* Problem description
Go through the data line by line. Copy each one holding the string "index".

* Data records
::::::

Fixpoint legacy_loop (n : nat) (data : list Z) (cursor : Z) : out (list ParentEntryV3) :=
  match n with
  | O => Ret []
  | S n =>
      raw_ordinal ← u32_at data cursor;
      let cursor := cursor + 4 in
      sti ← u16_at data cursor;
      let cursor := cursor + 2 in
      own_len ← u16_at data cursor;
      let cursor := cursor + 2 in
      sep_len ← index data cursor;
      let cursor := cursor + 1 in
      overlap_len ← index data cursor;
      let cursor := cursor + 1 in
      b ← index data cursor;
      let cursor := cursor + 1 in
      rest ← legacy_loop n data cursor;
      Ret ({| raw_ordinal := raw_ordinal; sti := sti; own_len := own_len; sep_len := sep_len;
              overlap_len := overlap_len; overlap := replicate 4 0;
              is_word_start := negb (b =? 0) |} :: rest)
  end.

Definition decode_parent_entries_v3_legacy (data : list Z) : out (list ParentEntryV3) :=
  num ← u32_at data 0;
  legacy_loop (Z.to_nat num) data 4.

(** ** The parents table ([lucivy-fst/src/output_table.rs]) *)

(** [OutputTableBuilder::add]: the table with the record behind its length,
    and the record's offset. *)
Fixpoint encode_varint_loop (fuel : nat) (buf : list Z) (n : Z) : list Z :=
  match fuel with
  | O => buf ++ [as_u8 n]
  | S fuel =>
      if 0x80 <=? n
      then encode_varint_loop fuel (buf ++ [Z.lor (as_u8 n) 0x80]) (Z.shiftr n 7)
      else buf ++ [as_u8 n]
  end.

Definition encode_varint (buf : list Z) (n : Z) : list Z := encode_varint_loop 9 buf n.

Definition table_add (data record : list Z) : list Z * Z :=
  (encode_varint data #record ++ record, #data).

Fixpoint decode_varint_loop (data : list Z) (i n shift : Z) : out (Z * Z) :=
  match data with
  | [] => Panic
  | b :: data =>
      let n := Z.lor n (wrapping_shl64 (Z.land b 0x7F) shift) in
      if b <? 0x80 then Ret (n, i + 1) else decode_varint_loop data (i + 1) n (shift + 7)
  end.

Definition decode_varint (data : list Z) : out (Z * Z) := decode_varint_loop data 0 0 0.

Definition table_get (data : list Z) (offset : Z) : out (list Z) :=
  tail ← slice_from data offset;
  '(len, varint_size) ← decode_varint tail;
  let start := offset + varint_size in
  let end_ := add64 start len in
  slice data start end_.

Definition table_try_get (data : list Z) (offset : Z) : out (list Z) :=
  if #data <=? offset then Nothing
  else
    tail ← slice_from data offset;
    '(len, varint_size) ← decode_varint tail;
    let start := offset + varint_size in
    let end_ := add64 start len in
    if #data <? end_ then Nothing else slice data start end_.

(** [for_each_table_record]: the offsets and records in order.  Every turn
    reads a byte at least, so the table's length bounds the turns. *)
Fixpoint table_records_loop (fuel : nat) (table : list Z) (pos : Z) : out (list (Z * list Z)) :=
  match fuel with
  | O => OutOfFuel
  | S fuel =>
      if pos <? #table then
        '(len, next) ← read_varint_inline table pos;
        let end_ := add64 next len in
        record ← slice table next end_;
        rest ← table_records_loop fuel table end_;
        Ret ((pos, record) :: rest)
      else Ret []
  end.

Definition for_each_table_record (table : list Z) : out (list (Z * list Z)) :=
  table_records_loop (S (length table)) table 0.

End parents.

::::::

* Solution to the problem
      sep_len ← index data cursor;
      overlap_len ← index data cursor;
      b ← index data cursor;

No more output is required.